*What is required*. Only the lines from the top of the data through the line with "- destruct (_" should be repeated, each exactly as written.

*Data*.
-----

Lemma swarm_weight_nonneg s : 0 <= swarm_weight s.
Proof.
  unfold swarm_weight. pose proof (caller_weight_nonneg (10 + 2 * len webSeeds) (callers s Main)).
  pose proof (caller_weight_nonneg 0 (callers s Retry)). pose proof (caller_weight_nonneg 0 (callers s Feeder)).
  assert (0 <= wsum (fun g : bytes * worker_phase => phase_rank g.2) (goroutines s)) by (apply wsum_nonneg; intros [? []]; cbn; lia).
  assert (0 <= wsum (fun b : list Peer => 3 + 12 * len b) (feed s)) by (apply wsum_nonneg; intros; lia).
  destruct (closer s); cbn; lia.
Qed.

Lemma spawn_weight c s s' : close_inv s -> spawn_step MaxPeers has_peerCh webSeeds c s = Some s' -> swarm_weight s' < swarm_weight s.
Proof.
  intros C H. spawn_cases c s H Ec todo st p; unfold swarm_weight.
  - destruct C as [C _ _]. rewrite Ec in C. destruct (closer s) eqn:E; cbn in C; try (exfalso; intuition congruence).
    destruct C as [_ Hf]. assert (Hw : wsum (fun g => phase_rank g.2) ((fun u : bytes => (u, WebRunning)) <$> webSeeds) = 2 * len webSeeds).
    { clear. induction webSeeds; cbn [fmap list_fmap wsum length snd phase_rank] in *; [done|]. unfold fmap in *. lia. }
    destruct has_peerCh; red_swarm; rewrite Ec, Hf, wsum_app, Hw; cbn [caller_weight closer_weight length stage_weight]; lia.
  - red_swarm. rewrite Ec. cbn. lia.
  - red_swarm. rewrite Ec. cbn. lia.
  - destruct c; red_swarm; rewrite Ec; cbn [caller_weight stage_weight length]; lia.
  - destruct c; red_swarm; rewrite Ec; cbn [caller_weight stage_weight length]; lia.
  - destruct (_ && _), c; red_swarm; rewrite Ec; cbn [caller_weight stage_weight length]; lia.
  - destruct c; red_swarm; rewrite Ec, wsum_app; cbn [caller_weight stage_weight length wsum snd phase_rank]; lia.
Qed.

Lemma view_weight s s' : g_view s s' -> swarm_weight s' < swarm_weight s.
Proof.
  intros [i a ph ph' E Hg Hr|i a E|i a E]; unfold swarm_weight; red_swarm;
    rewrite (wsum_insert _ _ _ _ _ E); cbn [snd phase_rank]; lia.
Qed.
(* ===== verification/Connect.v ===== *)
(** * Connecting to a peer ([download/download.go])

    [dialPeer], [tunePeerSocket], [newClientFull] with its optional encryption and the two handshakes,
    [NewClientEncrypted] with its fallback, and the request handler and write target [DownloadWithParams] wires up.
    A connection is what the network delivers, chunk by chunk, and the number of writes it takes; the random
    bytes of the encryption handshake and how many messages arrive before the short deadline are arguments. *)

From S2P Require Import Prelude Net Bitfield Wire Extension Client Tracker Mse Swarm Torrent Storage.
Set Warnings "-clear-no-such-hyp".
Local Open Scope Z_scope.

(** ** Sockets *)

Definition peerKeepAlivePeriod : Z := 120 * 10 ^ 9.

(** The options of a TCP socket the code sets; [None] where the system's default stands. *)
Record sockopts := mkOpts {
  noDelay : bool; keepAlive : bool; keepAlivePeriod : option Z; writeBuffer : option Z; readBuffer : option Z
}.
Definition default_opts : sockopts := mkOpts true true None None None.
Inductive sockopt := ONoDelay | OKeepAlive | OKeepAlivePeriod | OWriteBuffer | OReadBuffer.

(** The connection's type decides: only a TCP socket has options.  [fails] says which calls the system refuses. *)
Definition tunePeerSocket (fails : sockopt -> bool) (peerSendBuf peerRecvBuf : Z) (conn : option sockopts) : option sockopts :=
  match conn with
  | None => None
  | Some o =>
      let nd := if fails ONoDelay then noDelay o else true in
      let ka := if fails OKeepAlive then keepAlive o else true in
      let per := if fails OKeepAlive || fails OKeepAlivePeriod then keepAlivePeriod o else Some peerKeepAlivePeriod in
      let wb := if (0 <? peerSendBuf) && negb (fails OWriteBuffer) then Some peerSendBuf else writeBuffer o in
      let rb := if (0 <? peerRecvBuf) && negb (fails OReadBuffer) then Some peerRecvBuf else readBuffer o in
      Some (mkOpts nd ka per wb rb)
  end.

Definition setTCPNoDelay (fails : sockopt -> bool) (conn : option sockopts) : option sockopts :=
  match conn with
  | None => None
  | Some o => Some (mkOpts (if fails ONoDelay then noDelay o else true) (keepAlive o) (keepAlivePeriod o)
                      (writeBuffer o) (readBuffer o))
  end.

(** ** Dialling *)

(** A fresh connection: what its reads return and how many writes it takes. *)
Record rawConn := mkRawConn { raw_chunks : list bytes; raw_writes : nat }.

(** The connection and whether it is a uTP connection; [utp] and [tcp] are what the two dials give. *)
Definition dialPeer (utp tcp : option rawConn) (tryUTP : bool) : option (rawConn * bool) :=
  match (if tryUTP then utp else None) with
  | Some c => Some (c, true)
  | None => match tcp with Some c => Some (c, false) | None => None end
  end.

Inductive connect_error :=
  | ConnectFailed | MSEFailed (e : mse_error) | HandshakeWriteFailed | HandshakeReadFailed (e : handshake_error)
  | InfoHashMismatch.

(** The client with the fields of the Go struct that [Client] leaves out. *)
Record dialled := mkDialled {
  d_client : Client; d_Addr : bytes; d_fastExt : bool; d_disablePEX : bool; d_UsingUTP : bool; d_Encrypted : bool;
  d_RemotePeerID : bytes; d_opts : option sockopts
}.

(** All messages in a stream, up to the read error that ends it. *)
Fixpoint messages (fuel : nat) (r : bytes) : list (option Message) :=
  match fuel with
  | O => []
  | S fuel => match ReadMessage r with Ok (m, r) => m :: messages fuel r | Err _ => [] end
  end.

Definition ext_offer (noPEX : bool) : ExtHandshake :=
  mkExtHandshake (if noPEX then ∅ else {[ lit "ut_pex" := 2 ]}) 0 (lit "stor/0.1").

(** The extension handshake of the new client; the encoder's error and a failing write are ignored. *)
Definition send_ext (noPEX : bool) (c : Client) : Client :=
  let payload := match EncodeExtHandshake (ext_offer noPEX) with Ok b => b | Err _ => [] end in
  default c (send (NewExtendedMessage ExtHandshakeID payload) c).

(** The network of one call: the two dials, the random bytes of [mse.HandshakeOutgoing], the number of messages
    that arrive before the two seconds are over. *)
Record attempt_net := mkNet {
  n_utp : option rawConn; n_tcp : option rawConn; n_priv : bytes; n_padC : bytes; n_early : nat;
  n_fails : sockopt -> bool; n_sndbuf : Z; n_rcvbuf : Z
}.

Section NewClient.
Context (sha1 : bytes -> bytes).

(** The stream of plain bytes and the writes left after the optional encryption. *)
Definition encryptConn (infoHash : bytes) (encrypt : bool) (net : attempt_net) (c : rawConn) : result mse_error (bytes * nat) :=
  if encrypt then
    match (HandshakeOutgoing sha1 infoHash (n_priv net) (n_padC net) CryptoRC4 (raw_writes c) (raw_chunks c)).2 with
    | Err e => Err e
    | Ok (conn, _) => Ok ((conn_Read (concat (c_in conn)) conn).1, (raw_writes c - 2)%nat)
    end
  else Ok (concat (raw_chunks c), raw_writes c).

(** An error carries whether the connection was closed. *)
Definition newClientFull (p : Peer) (infoHash peerID : bytes) (encrypt tryUTP noPEX : bool) (net : attempt_net)
    : result (connect_error * bool) dialled :=
  match dialPeer (n_utp net) (n_tcp net) tryUTP with
  | None => Err (ConnectFailed, false)
  | Some (rawConn, isUTP) =>
      let opts := tunePeerSocket (n_fails net) (n_sndbuf net) (n_rcvbuf net) (if isUTP then None else Some default_opts) in
      match encryptConn infoHash encrypt net rawConn with
      | Err e => Err (MSEFailed e, true)
      | Ok (r, writes) =>
          match writes with
          | O => Err (HandshakeWriteFailed, true)
          | S writes =>
              match ReadHandshake r with
              | Err e => Err (HandshakeReadFailed e, true)
              | Ok (resp, r) =>
                  if negb (bool_decide (Wire.InfoHash resp = infoHash)) then Err (InfoHashMismatch, true)
                  else
                    let c := new_client (messages (S (length r)) r) writes in
                    let c := if Extensions resp then send_ext noPEX c else c in
                    let c := init_messages false (Nat.min 3 (n_early net)) (inp c) c in
                    Ok (mkDialled c (peer_String p) (FastExtension resp) noPEX isUTP encrypt (PeerID resp) opts)
              end
          end
      end
  end.

Definition newClient (p : Peer) (infoHash peerID : bytes) (encrypt : bool) (net : attempt_net) :=
  newClientFull p infoHash peerID encrypt false false net.

Definition NewClientWithTimeout (p : Peer) (infoHash peerID : bytes) (net : attempt_net) := newClient p infoHash peerID false net.

(** [prefer] is the shared hint ([None] for a nil pointer); the result comes with its new value. *)
Definition NewClientEncrypted (p : Peer) (infoHash peerID : bytes) (prefer : option bool) (tryUTP noPEX : bool)
    (net1 net2 : attempt_net) : result (connect_error * bool) dialled * option bool :=
  let preferred := default false prefer in
  match newClientFull p infoHash peerID preferred tryUTP noPEX net1 with
  | Ok c => (Ok c, prefer)
  | Err err =>
      match newClientFull p infoHash peerID (negb preferred) tryUTP noPEX net2 with
      | Ok c => (Ok c, match prefer with Some _ => Some (negb preferred) | None => None end)
      | Err _ => (Err err, prefer)
      end
  end.

(** The dial of [spawnWorker]. *)
Definition connect (Encryption : bool) (p : Peer) (infoHash peerID : bytes) (prefer : bool) (tryUTP noPEX : bool)
    (net1 net2 : attempt_net) : result (connect_error * bool) dialled * bool :=
  if Encryption then
    let '(r, prefer) := NewClientEncrypted p infoHash peerID (Some prefer) tryUTP noPEX net1 net2 in (r, default false prefer)
  else (newClientFull p infoHash peerID false tryUTP noPEX net1, prefer).
End NewClient.

(** ** The request handler of a download *)

(** [OnRequest] as [DownloadWithParams] wires it: the block is read from the write target. *)
Definition OnRequest {R} {HR : ReadAtReader R} (haveBF : Bitfield) (r : R) (pieceLen index begin length_ : Z) : option bytes :=
  if negb (HasPiece haveBF index) then None
  else
    let offset := i64 (i64 (index * pieceLen) + begin) in
    let '(_, (block, err)) := readAt r length_ offset in
    match err with
    | Some _ => None
    | None => if len block =? length_ then Some block else None
    end.

Inductive target := TargetFile (path : bytes) | TargetMulti (mw : MultiFileWriter).

(** The write target of [DownloadWithParams]; [can_trunc] says whether [Truncate] succeeds. *)
Definition open_target (can_open can_write can_trunc : bytes -> bool) (tf : TorrentFile) (path : bytes) (F : fs)
    : fs * result storage_error target :=
  if IsMultiFile tf then
    match NewMultiFileWriter can_open path tf with
    | Err e => (F, Err e)
    | Ok mw => match PreallocateFiles can_open can_write mw F with
               | (F, mw, None) => (F, Ok (TargetMulti mw))
               | (F, _, Some e) => (F, Err e)
               end
    end
  else if negb (can_open path) then (F, Err (OpenFailed path))
  else
    let content := contents F path in
    if can_trunc path then (<[path := file_truncate content (Z.to_nat (TotalSize tf))]> F, Ok (TargetFile path))
    else (<[path := content]> F, Err (WriteFailed path)).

-----

*Answer to this problem*.
Lemma swarm_weight_nonneg s : 0 <= swarm_weight s.
Proof.
  unfold swarm_weight. pose proof (caller_weight_nonneg (10 + 2 * len webSeeds) (callers s Main)).
  pose proof (caller_weight_nonneg 0 (callers s Retry)). pose proof (caller_weight_nonneg 0 (callers s Feeder)).
  assert (0 <= wsum (fun g : bytes * worker_phase => phase_rank g.2) (goroutines s)) by (apply wsum_nonneg; intros [? []]; cbn; lia).
  assert (0 <= wsum (fun b : list Peer => 3 + 12 * len b) (feed s)) by (apply wsum_nonneg; intros; lia).
  destruct (closer s); cbn; lia.
Qed.

Lemma spawn_weight c s s' : close_inv s -> spawn_step MaxPeers has_peerCh webSeeds c s = Some s' -> swarm_weight s' < swarm_weight s.
Proof.
  intros C H. spawn_cases c s H Ec todo st p; unfold swarm_weight.
  - destruct C as [C _ _]. rewrite Ec in C. destruct (closer s) eqn:E; cbn in C; try (exfalso; intuition congruence).
    destruct C as [_ Hf]. assert (Hw : wsum (fun g => phase_rank g.2) ((fun u : bytes => (u, WebRunning)) <$> webSeeds) = 2 * len webSeeds).
    { clear. induction webSeeds; cbn [fmap list_fmap wsum length snd phase_rank] in *; [done|]. unfold fmap in *. lia. }
    destruct has_peerCh; red_swarm; rewrite Ec, Hf, wsum_app, Hw; cbn [caller_weight closer_weight length stage_weight]; lia.
  - red_swarm. rewrite Ec. cbn. lia.
  - red_swarm. rewrite Ec. cbn. lia.
  - destruct c; red_swarm; rewrite Ec; cbn [caller_weight stage_weight length]; lia.
  - destruct c; red_swarm; rewrite Ec; cbn [caller_weight stage_weight length]; lia.
  - destruct (_ && _), c; red_swarm; rewrite Ec; cbn [caller_weight stage_weight length]; lia.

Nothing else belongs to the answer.